B) The Democrats had control of Congress and they are managing to make it even worse.
C) Either we need to split control of Congress or we need a third party. We are going to have to get some competition and debate back into the system. A good president can't do much with a bad Congress, and the 98-0 vote in the Senate for the unemployment/major tax giveaway bill (to some of the worst offenders causing the current crisis) was seems to be proof positive that neither the GOP nor the Democrats care at all about good government or rational policies.
D) We might as well face it, we have a bad president from whom we can expect no help in the fight to get Congress to be a viable instrument of functional government instead of a graft-taking organization. For three more years.

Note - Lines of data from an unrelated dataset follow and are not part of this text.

(* ===== verification/OpenAiStream.v ===== *)
(** The parser of OpenAI's server-sent events,
    [crates/loom-server-llm-openai/src/stream.rs], with the streaming types of
    [types.rs]: the stream is read line by line and the deltas of all chunks are
    collected until the [[DONE]] marker or the end of the body. *)
From stdpp Require Import base gmap list strings.
From Stdlib Require Import ZArith Lia Ascii.
From S2P Require Import Prelude Text CoreTypes ByteStream.

Module OpenAI.

(** * Data *)

Record OpenAIUsage := mkOpenAIUsage {
  prompt_tokens : Z;
  completion_tokens : Z;
  total_tokens : Z;
}.
Record OpenAIFunctionDelta := mkFunctionDelta {
  fd_name : option string;
  fd_arguments : option string;
}.
Record OpenAIToolCallDelta := mkToolCallDelta {
  tcd_index : Z;
  tcd_id : option string;
  call_type : option string;
  function : option OpenAIFunctionDelta;
}.
Record OpenAIDelta := mkDelta {
  delta_role : option string;
  delta_content : option string;
  delta_tool_calls : option (list OpenAIToolCallDelta);
}.
Record OpenAIStreamChoice := mkChoice {
  choice_index : Z;
  delta : OpenAIDelta;
  choice_finish_reason : option string;
}.
Record OpenAIStreamChunk := mkChunk {
  chunk_id : string;
  object : string;
  created : Z;
  chunk_model : string;
  choices : list OpenAIStreamChoice;
  chunk_usage : option OpenAIUsage;
}.
Record OpenAIErrorDetail := mkErrorDetail {
  detail_message : string;
  detail_type : option string;
  code : option string;
}.
Record OpenAIError := mkOpenAIError { error : OpenAIErrorDetail }.

Record AccumulatedToolCall := mkAccumulated {
  acc_id : string;
  acc_name : string;
  acc_arguments : string;
}.
Definition AccumulatedToolCall_default : AccumulatedToolCall := mkAccumulated "" "" "".

(** [serde_json::from_str] at the two types; the errors are only logged. *)
Class OpenAIJson `{JR : JsonRead} := {
  chunk_from_str : string -> option OpenAIStreamChunk;
  openai_error_from_str : string -> option OpenAIError;
}.

Section Stream.
Context `{OJ : OpenAIJson} `{HO : !HashOrder Z AccumulatedToolCall}.

(** The fields the parser passes by reference to [try_parse_next_event]. *)
Record Collected := mkCollected {
  accumulated_content : string;
  accumulated_tool_calls : gmap Z AccumulatedToolCall;
  finished : bool;
  usage : option Usage;
  finish_reason : option string;
}.

Record OpenAIStream := mkOpenAIStream {
  inner : list Polled;
  buffer : string;
  collected : Collected;
}.

Definition OpenAIStream_new (inner : list Polled) : OpenAIStream :=
  mkOpenAIStream inner "" (mkCollected "" ∅ false None None).

Definition push_content (text : string) (c : Collected) : Collected :=
  mkCollected (accumulated_content c +:+ text) (accumulated_tool_calls c) (finished c) (usage c)
    (finish_reason c).
Definition set_tool_calls (m : gmap Z AccumulatedToolCall) (c : Collected) : Collected :=
  mkCollected (accumulated_content c) m (finished c) (usage c) (finish_reason c).
Definition set_finished (c : Collected) : Collected :=
  mkCollected (accumulated_content c) (accumulated_tool_calls c) true (usage c) (finish_reason c).
Definition set_usage (u : Usage) (c : Collected) : Collected :=
  mkCollected (accumulated_content c) (accumulated_tool_calls c) (finished c) (Some u)
    (finish_reason c).
Definition set_finish_reason (r : string) (c : Collected) : Collected :=
  mkCollected (accumulated_content c) (accumulated_tool_calls c) (finished c) (usage c) (Some r).

(** * Operations *)

Definition build_final_response (c : Collected) : LlmResponse :=
  mkLlmResponse (Message_assistant (accumulated_content c))
    ((fun tc => mkToolCall (acc_id tc) (acc_name tc) (tool_arguments (acc_arguments tc))) <$>
       filter (fun tc => acc_id tc <> EmptyString) (hash_values (accumulated_tool_calls c)))
    (usage c) (finish_reason c).

(** One delta of a tool call; a delta with arguments makes an event. *)
Definition apply_tool_delta (d : OpenAIToolCallDelta) (m : gmap Z AccumulatedToolCall)
    : option LlmEvent * gmap Z AccumulatedToolCall :=
  let acc := default AccumulatedToolCall_default (m !! tcd_index d) in
  let acc := mkAccumulated (default (acc_id acc) (tcd_id d)) (acc_name acc) (acc_arguments acc) in
  match function d with
  | None => (None, <[tcd_index d := acc]> m)
  | Some func =>
      let acc :=
        mkAccumulated (acc_id acc) (default (acc_name acc) (fd_name func)) (acc_arguments acc) in
      match fd_arguments func with
      | None => (None, <[tcd_index d := acc]> m)
      | Some args =>
          (Some (ToolCallDelta (acc_id acc) (acc_name acc) args),
           <[tcd_index d := mkAccumulated (acc_id acc) (acc_name acc) (acc_arguments acc +:+ args)]> m)
      end
  end.

(** [for tc_delta in tool_calls], which an event leaves. *)
Fixpoint tool_deltas (ds : list OpenAIToolCallDelta) (m : gmap Z AccumulatedToolCall)
    : option LlmEvent * gmap Z AccumulatedToolCall :=
  match ds with
  | [] => (None, m)
  | d :: ds =>
      match apply_tool_delta d m with
      | (Some e, m) => (Some e, m)
      | (None, m) => tool_deltas ds m
      end
  end.

(** [for choice in chunk.choices], which an event leaves too. *)
Fixpoint choices_loop (cs : list OpenAIStreamChoice) (c : Collected)
    : option LlmEvent * Collected :=
  match cs with
  | [] => (None, c)
  | choice :: cs =>
      let c :=
        match choice_finish_reason choice with
        | Some fr => set_finish_reason fr c
        | None => c
        end in
      let text := default EmptyString (delta_content (delta choice)) in
      if bool_decide (text <> EmptyString) then (Some (TextDelta text), push_content text c)
      else
        match tool_deltas (default [] (delta_tool_calls (delta choice))) (accumulated_tool_calls c)
        with
        | (Some e, m) => (Some e, set_tool_calls m c)
        | (None, m) => choices_loop cs (set_tool_calls m c)
        end
  end.

(** The body of [try_parse_next_event]'s loop for one line. *)
Definition process_line (line : string) (c : Collected) : option LlmEvent * Collected :=
  if bool_decide (line = EmptyString) then (None, c)
  else if starts_with line ":" then (None, c)
  else
    match strip_prefix "data: " line with
    | None => (None, c)
    | Some data =>
        let data := str_trim data in
        if bool_decide (data = "[DONE]") then
          (Some (Completed (build_final_response (set_finished c))), set_finished c)
        else
          match chunk_from_str data with
          | Some chunk =>
              choices_loop (choices chunk)
                match chunk_usage chunk with
                | Some u => set_usage (mkUsage (prompt_tokens u) (completion_tokens u)) c
                | None => c
                end
          | None =>
              match openai_error_from_str data with
              | Some error_response =>
                  (Some (Error (LlmError_Api (detail_message (error error_response)))), c)
              | None => (None, c)
              end
          end
    end.

Definition newline : string := String "010" EmptyString.

(** [while let Some(line_end) = buffer.find('\n')]; each line shortens the
    buffer, so its length is enough fuel. *)
Fixpoint try_parse_next_event (fuel : nat) (buffer : string) (c : Collected)
    : option LlmEvent * (string * Collected) :=
  match fuel with
  | O => (None, (buffer, c))
  | S fuel =>
      match split_first newline buffer with
      | None => (None, (buffer, c))
      | Some (line, buffer) =>
          match process_line (trim_end_matches "013" line) c with
          | (Some e, c) => (Some e, (buffer, c))
          | (None, c) => try_parse_next_event fuel buffer c
          end
      end
  end.

Fixpoint poll_loop (inner : list Polled) (buffer : string) (c : Collected)
    : Poll (option LlmEvent) * OpenAIStream :=
  match try_parse_next_event (String.length buffer) buffer c with
  | (Some event, (buffer, c)) => (Ready (Some event), mkOpenAIStream inner buffer c)
  | (None, (buffer, c)) =>
      match inner with
      | P_Chunk bytes :: inner =>
          match from_utf8 bytes with
          | Ok s => poll_loop inner (buffer +:+ s) c
          | Err e =>
              (Ready (Some (Error (LlmError_InvalidResponse ("Invalid UTF-8: " +:+ e)))),
               mkOpenAIStream inner buffer c)
          end
      | P_Broken e :: inner =>
          (Ready (Some (Error (LlmError_Http e))), mkOpenAIStream inner buffer c)
      | [] =>
          let c := set_finished c in
          (if bool_decide (accumulated_content c <> EmptyString \/ accumulated_tool_calls c <> ∅)
           then Ready (Some (Completed (build_final_response c)))
           else Ready None,
           mkOpenAIStream [] buffer c)
      | P_Pending :: inner => (Pending, mkOpenAIStream inner buffer c)
      end
  end.

Definition OpenAIStream_poll_next (this : OpenAIStream) : Poll (option LlmEvent) * OpenAIStream :=
  if finished (collected this) then (Ready None, this)
  else poll_loop (inner this) (buffer this) (collected this).

#[global] Instance OpenAIStream_stream : Stream OpenAIStream :=
  {| poll_next := OpenAIStream_poll_next |}.

(** * The parser as a framed stream *)

Definition framing : Framing Collected :=
  mkFraming newline (fun c line => process_line (trim_end_matches "013" line) c) finished
    (fun b =>
       match from_utf8 b with
       | Ok s => Ok s
       | Err e => Err (LlmError_InvalidResponse ("Invalid UTF-8: " +:+ e))
       end) false
    (fun c =>
       if bool_decide (accumulated_content c <> EmptyString \/ accumulated_tool_calls c <> ∅)
       then Some (Completed (build_final_response c)) else None).

Lemma choices_loop_finished cs c : finished (choices_loop cs c).2 = finished c.
Proof.
  revert c. induction cs as [|choice cs IH]; intros c; [done|]. cbn [choices_loop].
  destruct (bool_decide _); [by destruct (choice_finish_reason choice)|].
  destruct (tool_deltas _ _) as [[e|] m];
    [|rewrite IH]; by destruct (choice_finish_reason choice).
Qed.

Lemma openai_process_line_finished line c :
  (process_line line c).1 = None -> finished (process_line line c).2 = finished c.
Proof.
  unfold process_line. destruct (bool_decide _); [done|]. destruct (starts_with line ":"); [done|].
  destruct (strip_prefix _ _) as [data|]; [|done]. destruct (bool_decide _); [done|].
  destruct (chunk_from_str _) as [chunk|].
  - rewrite choices_loop_finished. by destruct (chunk_usage chunk).
  - by destruct (openai_error_from_str _).
Qed.

Lemma openai_try_parse_drain fuel buf c :
  drain framing fuel buf c =
    let '(o, (b, c)) := try_parse_next_event fuel buf c in (o, b, c).
Proof.
  revert buf c. induction fuel as [|fuel IH]; intros buf c; [done|].
  cbn [drain try_parse_next_event framing delim handle].
  destruct (split_first newline buf) as [[line rest]|]; [|done].
  destruct (process_line (trim_end_matches "013" line) c) as [[e|] c']; [done|apply IH].
Qed.

Lemma openai_poll_loop_frames polls buf c : finished c = false ->
  let '(r, s) := poll_loop polls buf c in
  let '(r', (i, b, st, stop)) := poll_frames framing polls buf c in
  r = r' /\ (r' = Ready None \/ finished (collected s) = stop /\
    (stop = false -> (inner s, buffer s, collected s) = (i, b, st))).
Proof.
  revert buf c. induction polls as [|p polls IH]; intros buf c Hc;
    cbn [poll_loop poll_frames]; rewrite openai_try_parse_drain;
    pose proof (drain_spec framing) as Hd; unfold newline in Hd;
    specialize (Hd ltac:(done) ltac:(intros ????; cbn in *; rewrite openai_process_line_finished; done)
      (String.length buf) buf c);
    rewrite openai_try_parse_drain in Hd;
    destruct (try_parse_next_event (String.length buf) buf c) as [[e|] [b s]];
    [tauto| |tauto|].
  - cbn [framing at_end set_finished accumulated_content accumulated_tool_calls].
    destruct (bool_decide _); [|auto]. split; [done|]. right. by split.
  - destruct (Hd _ _ _ ltac:(done) Hc eq_refl) as (_ & _ & Hs). cbn [framing fin] in Hs.
    destruct p as [|bytes|e]; [auto| |auto]. cbn [framing decode].
    destruct (from_utf8 bytes) as [t|e]; [by apply IH|auto].
Qed.

#[global] Instance OpenAIStream_framed : FramedStream framing OpenAIStream.
Proof.
  refine (Build_FramedStream _ _ framing OpenAIStream _
    (fun s => (inner s, buffer s, collected s)) (fun s => finished (collected s)) _ _ _ _).
  - done.
  - intros c line Hc H. cbn in *. by rewrite openai_process_line_finished.
  - intros s Hs. exists s. cbn. unfold OpenAIStream_poll_next. by rewrite Hs.
  - intros s Hs. split; [done|]. cbn [poll_next OpenAIStream_stream].
    unfold OpenAIStream_poll_next. rewrite Hs.
    pose proof (openai_poll_loop_frames (inner s) (buffer s) (collected s) Hs) as H.
    destruct (poll_loop (inner s) (buffer s) (collected s)) as [r s'].
    destruct (poll_frames framing (inner s) (buffer s) (collected s)) as [r' [[[i b] st] stop]].
    destruct H as [-> [->|[Hf Hb]]]; [done|]. by destruct r' as [|[e|]].
Defined.

End Stream.
End OpenAI.
(* ===== verification/LlmStreams.v ===== *)
(** What the streams of LLM events guarantee: the four parsers read the text of
    a body independently of its chunks and always come to an end, and the events
    the server relays are the events the client's parser delivers. *)
From stdpp Require Import base gmap list strings.
From Stdlib Require Import ZArith Lia Ascii.
From S2P Require Import Prelude Text CoreTypes ByteStream AnthropicStream OpenAiStream.
From S2P Require Import VertexStream ProxyStream.
Import Anthropic(AnthropicJson) OpenAI(OpenAIJson) Vertex(VertexJson) Proxy(ProxyJson).

(** * All parsers *)

Section Parsers.
Context `{JR : JsonRead} `{AJ : !AnthropicJson} `{OJ : !OpenAIJson} `{VJ : !VertexJson}
  `{PJ : !ProxyJson} `{HO : !HashOrder Z OpenAI.AccumulatedToolCall}
  `{HV : !HashOrder string Vertex.AccumulatedToolCall}.

Definition anthropic_start : Anthropic.StreamState * bool := (Anthropic.StreamState_default, false).
Definition openai_start : OpenAI.Collected := OpenAI.collected (OpenAI.OpenAIStream_new []).
Definition vertex_start : Vertex.Collected := Vertex.collected (Vertex.VertexStream_new []).

(** What every body makes each parser deliver. *)
Lemma anthropic_delivers inner : delivers (Anthropic.parse_sse_stream inner)
  (reference Anthropic.framing anthropic_start "" (arrived Anthropic.framing inner)).
Proof. by apply framed_delivers. Qed.

Lemma openai_delivers inner : delivers (OpenAI.OpenAIStream_new inner)
  (reference OpenAI.framing openai_start "" (arrived OpenAI.framing inner)).
Proof. by apply framed_delivers. Qed.

Lemma vertex_delivers inner : delivers (Vertex.VertexStream_new inner)
  (reference Vertex.framing vertex_start "" (arrived Vertex.framing inner)).
Proof. by apply framed_delivers. Qed.

Lemma proxy_delivers inner : delivers (Proxy.ProxyLlmStream_new inner)
  (reference Proxy.framing () "" (arrived Proxy.framing inner)).
Proof. by apply framed_delivers. Qed.

(** ** The closing events *)

Definition is_completed_event (e : LlmEvent) : bool :=
  match e with Completed _ => true | _ => false end.

Lemma anthropic_closing st f e st' : handle Anthropic.framing st f = (Some e, st') ->
  Anthropic.is_terminal e = true -> fin Anthropic.framing st' = true.
Proof.
  cbn. unfold Anthropic.frame_step.
  destruct (Anthropic.parse_event_text f st.1) as [[[e'|]|e'] s]; intros [= <- <-]; done.
Qed.

Lemma openai_deltas_open cs c e c' : OpenAI.choices_loop cs c = (Some e, c') ->
  Anthropic.is_terminal e = false.
Proof.
  assert (Hd : forall ds m e m', OpenAI.tool_deltas ds m = (Some e, m') ->
    Anthropic.is_terminal e = false).
  { induction ds as [|d ds IH]; intros m e' m'; cbn [OpenAI.tool_deltas]; [done|].
    unfold OpenAI.apply_tool_delta. destruct (OpenAI.function d) as [func|]; [|apply IH].
    destruct (OpenAI.fd_arguments func); [by intros [= <- <-]|apply IH]. }
  revert c. induction cs as [|ch cs IH]; intros c; cbn [OpenAI.choices_loop]; [done|].
  destruct (bool_decide _); [by intros [= <- <-]|].
  destruct (OpenAI.tool_deltas _ _) as [[e'|] m] eqn:Et; [|apply IH].
  intros [= <- <-]. by eapply Hd.
Qed.

Lemma openai_closing st f e st' : handle OpenAI.framing st f = (Some e, st') ->
  is_completed_event e = true -> fin OpenAI.framing st' = true.
Proof.
  cbn. unfold OpenAI.process_line. destruct (bool_decide _); [done|].
  destruct (starts_with _ _); [done|]. destruct (strip_prefix _ _) as [d|]; [|done].
  destruct (bool_decide _); [by intros [= <- <-]|]. destruct (OpenAI.chunk_from_str _) as [ch|].
  - intros H%openai_deltas_open. by destruct e.
  - destruct (OpenAI.openai_error_from_str _); [|done]. by intros [= <- <-].
Qed.

Lemma vertex_closing st f e st' : handle Vertex.framing st f = (Some e, st') ->
  Anthropic.is_terminal e = true -> fin Vertex.framing st' = true.
Proof.
  assert (Hp : forall ps c e c', Vertex.parts_loop ps c = (Some e, c') ->
    Anthropic.is_terminal e = false).
  { induction ps as [|[t|fc|fr] ps IH]; intros c e' c'; cbn [Vertex.parts_loop]; [done|..].
    - destruct (bool_decide _); [by intros [= <- <-]|apply IH].
    - by intros [= <- <-].
    - apply IH. }
  cbn. unfold Vertex.process_line. destruct (bool_decide _); [done|].
  destruct (bool_decide _); [done|]. destruct (Vertex.response_from_str _) as [ch|].
  - destruct (Vertex.candidates ch) as [|cand cs]; [done|]. unfold Vertex.process_candidate.
    destruct (Vertex.cand_finish_reason cand) as [fr|];
      match goal with |- context[Vertex.parts_loop ?ps ?c] =>
        destruct (Vertex.parts_loop ps c) as [[e'|] c'] eqn:Ep end;
      try (intros [= <- <-]; apply Hp in Ep; congruence).
    destruct (Vertex.is_terminal_reason fr); [|done]. by intros [= <- <-].
  - destruct (Vertex.vertex_error_from_str _); [|done]. by intros [= <- <-].
Qed.

(** C19. However the network cuts a body into chunks of valid UTF-8, and however
    often a poll finds nothing, each of the four parsers delivers exactly the
    events of the frames of the whole text (and its closing event, if the end of
    the body makes one), and the loop that consumes it ends. *)
Theorem streams_parse_whole_text inner text :
  body_text inner = Some text ->
  delivers (Anthropic.parse_sse_stream inner)
    (text_events Anthropic.framing anthropic_start text) /\
  delivers (OpenAI.OpenAIStream_new inner) (text_events OpenAI.framing openai_start text) /\
  delivers (Vertex.VertexStream_new inner) (text_events Vertex.framing vertex_start text) /\
  delivers (Proxy.ProxyLlmStream_new inner) (text_events Proxy.framing () text).
Proof.
  intros Hb. split_and!; apply (framed_delivers_text _ inner); try done; intros b Hv; cbn.
  - by rewrite from_utf8_lossy_valid.
  - by rewrite (proj2 (from_utf8_valid b) Hv).
  - by rewrite (proj2 (from_utf8_valid b) Hv).
  - by rewrite (proj2 (from_utf8_valid b) Hv).
Qed.

(** C20. Whatever a body does (break, bring invalid UTF-8, end early), the loop
    that consumes each parser ends with one list of events; with the Anthropic
    and Vertex parsers nothing follows a [Completed] or [Error] event, with the
    OpenAI parser nothing follows [Completed]. *)
Theorem streams_end inner :
  (exists es, delivers (Anthropic.parse_sse_stream inner) es /\ only_last Anthropic.is_terminal es /\
    forall es', delivers (Anthropic.parse_sse_stream inner) es' -> es' = es) /\
  (exists es, delivers (OpenAI.OpenAIStream_new inner) es /\ only_last is_completed_event es /\
    forall es', delivers (OpenAI.OpenAIStream_new inner) es' -> es' = es) /\
  (exists es, delivers (Vertex.VertexStream_new inner) es /\ only_last Anthropic.is_terminal es /\
    forall es', delivers (Vertex.VertexStream_new inner) es' -> es' = es) /\
  (exists es, delivers (Proxy.ProxyLlmStream_new inner) es /\
    forall es', delivers (Proxy.ProxyLlmStream_new inner) es' -> es' = es).
Proof.
  split_and!.
  - eexists. split_and!; [apply anthropic_delivers| |].
    + apply reference_closing; [apply anthropic_closing|done].
    + intros es' H. exact (delivers_unique _ _ _ H (anthropic_delivers inner)).
  - eexists. split_and!; [apply openai_delivers| |].
    + apply reference_closing; [apply openai_closing|done].
    + intros es' H. exact (delivers_unique _ _ _ H (openai_delivers inner)).
  - eexists. split_and!; [apply vertex_delivers| |].
    + apply reference_closing; [apply vertex_closing|done].
    + intros es' H. exact (delivers_unique _ _ _ H (vertex_delivers inner)).
  - eexists. split_and!; [apply proxy_delivers|].
    intros es' H. exact (delivers_unique _ _ _ H (proxy_delivers inner)).
Qed.

End Parsers.

(** * What the parsers lose *)

(** Bytes of one character in two chunks: decoded one by one they become two
    replacement characters, or two errors in the middle of the stream. *)
Definition e_acute : string := String "195" (String "169" "").

Lemma split_character_lost :
  valid_utf8 e_acute = true /\
  from_utf8_lossy (str_take 1 e_acute) +:+ from_utf8_lossy (str_drop 1 e_acute) =
    replacement +:+ replacement /\
  from_utf8 (str_take 1 e_acute) = Err "incomplete utf-8 byte sequence from index 0" /\
  from_utf8 (str_drop 1 e_acute) = Err "invalid utf-8 sequence of 1 bytes from index 0".
Proof. done. Qed.

(** A choice with text and tool calls leaves the tool calls uncollected, and of
    several deltas with arguments only the first is collected. *)
Lemma openai_text_drops_calls `{OJ : OpenAIJson} `{HO : !HashOrder Z OpenAI.AccumulatedToolCall}
    i role text ds fr cs c :
  text <> EmptyString ->
  OpenAI.accumulated_tool_calls (OpenAI.choices_loop
    (OpenAI.mkChoice i (OpenAI.mkDelta role (Some text) (Some ds)) fr :: cs) c).2 =
  OpenAI.accumulated_tool_calls c.
Proof.
  intros H. cbn [OpenAI.choices_loop OpenAI.delta OpenAI.delta_content default].
  rewrite bool_decide_eq_true_2 by done. by destruct fr.
Qed.

Lemma openai_drops_later_deltas `{OJ : OpenAIJson} d ds m e m' :
  OpenAI.apply_tool_delta d m = (Some e, m') -> OpenAI.tool_deltas (d :: ds) m = (Some e, m').
Proof. intros H. cbn [OpenAI.tool_deltas]. by rewrite H. Qed.

(** Of the parts of a Vertex chunk everything after the first text or call is lost. *)
Lemma vertex_drops_later_parts `{VJ : VertexJson} p ps c e c' :
  Vertex.parts_loop [p] c = (Some e, c') -> Vertex.parts_loop (p :: ps) c = (Some e, c').
Proof.
  destruct p as [t|fc|fr]; cbn [Vertex.parts_loop]; [|done|done]. by destruct (bool_decide _).
Qed.

(** An Anthropic body that ends before the message stops ends the stream without
    a response and without an error. *)
Lemma anthropic_cut_off_silently `{AJ : AnthropicJson} inner text st :
  body_text inner = Some text ->
  frame_events Anthropic.framing anthropic_start (complete_frames Anthropic.framing text) = ([], st) ->
  delivers (Anthropic.parse_sse_stream inner) [].
Proof.
  intros Hb Hf. replace [] with (text_events Anthropic.framing anthropic_start text).
  - apply (framed_delivers_text _ inner); try done. intros b Hv. cbn. by rewrite from_utf8_lossy_valid.
  - unfold text_events. cbn [reference]. rewrite Hf. by destruct (fin _ _).
Qed.
(* ===== verification/Analytics.v ===== *)
(** Product analytics, data and storage: persons, identities, events and merge
    records ([crates/loom-analytics-core]), the errors and the repository of
    [crates/loom-server-analytics] (error.rs, repository.rs).

    [AnalyticsRepository] is the source's trait, restricted to the methods of
    identity resolution and event capture; [RepositoryLaws] is what its clients
    rely on, stated on [Tables]; [Sqlite] is the SQLite implementation with the
    constraints of [migrations/032_analytics.sql] and statements that can fail,
    and [sqlite_laws] shows that it keeps the laws.

    Table cells hold values instead of their JSON or RFC 3339 text.  The
    [organizations] table is not modelled: a missing organization is one of the
    failures a statement can have. *)
From stdpp Require Import base list strings gmap sorting.
From Stdlib Require Import ZArith.
From S2P Require Import Prelude CoreTypes.

Definition DateTime := Z.
Definition PersonId := Uuid.
Definition OrgId := Uuid.

(** What the sources use of [serde_json::Value]: the constructor of objects,
    matched and rebuilt. *)
Class JsonObject := {
  jo_json :: SerdeJson;
  as_object : Json -> option (gmap string Json);
  of_object : gmap string Json -> Json;
  as_object_of_object : forall m, as_object (of_object m) = Some m;
}.

Section Analytics.
Context `{JO : JsonObject}.

(** ** person.rs *)
Record Person := mkPerson {
  p_id : PersonId;
  p_org_id : OrgId;
  properties : Json;
  p_created_at : DateTime;
  updated_at : DateTime;
  merged_into_id : option PersonId;
  merged_at : option DateTime;
}.

(** [now] and [id] are what [Utc::now] and [PersonId::new] return. *)
Definition Person_new (now : DateTime) (id : PersonId) (org : OrgId) : Person :=
  mkPerson id org (of_object ∅) now now None None.

Definition with_properties (props : Json) (p : Person) : Person :=
  mkPerson (p_id p) (p_org_id p) props (p_created_at p) (updated_at p)
    (merged_into_id p) (merged_at p).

I'm suspecting that the national growth of the Independent bloc in polling is a reflection that many share my A and B conclusions.
The irony is that I believe we truly must reform health care. I believe that we have to reregulate the financial system. I believe that the US has to turn its focus to rebuilding our internal, domestic economy on the basis of production and not consumption. The rhetoric is there. The action is not. The Obama administration's current policies are very Japanese, and Japan is on the brink. If we follow them we will be teetering on that edge in just a few years more. Congress doesn't appear to have any policies except to create huge streams of payoff money flowing from companies who want government benefits.
The sole consolation in the last week is that MLK would be pleased that we have a black president and that he will be judged by the content of his character.
We have made progress, but to make more we must turn to deeds. The era of rhetorical flourish is decisively over. Either we go back or we go forward, but our current government is one of our problems rather than being a part of the solution.
Update: See this. Our current dissension is really not between progressives, liberals, moderates and conservatives. It's between those who are interested in real world results and those who are interested in evading the truth about real world results. The divide is present among all political divisions, but not very active among the population, which, after all, mostly is subject to the results. Thus we have an increasing disconnect between our political class and our people and between our goals and our outcomes.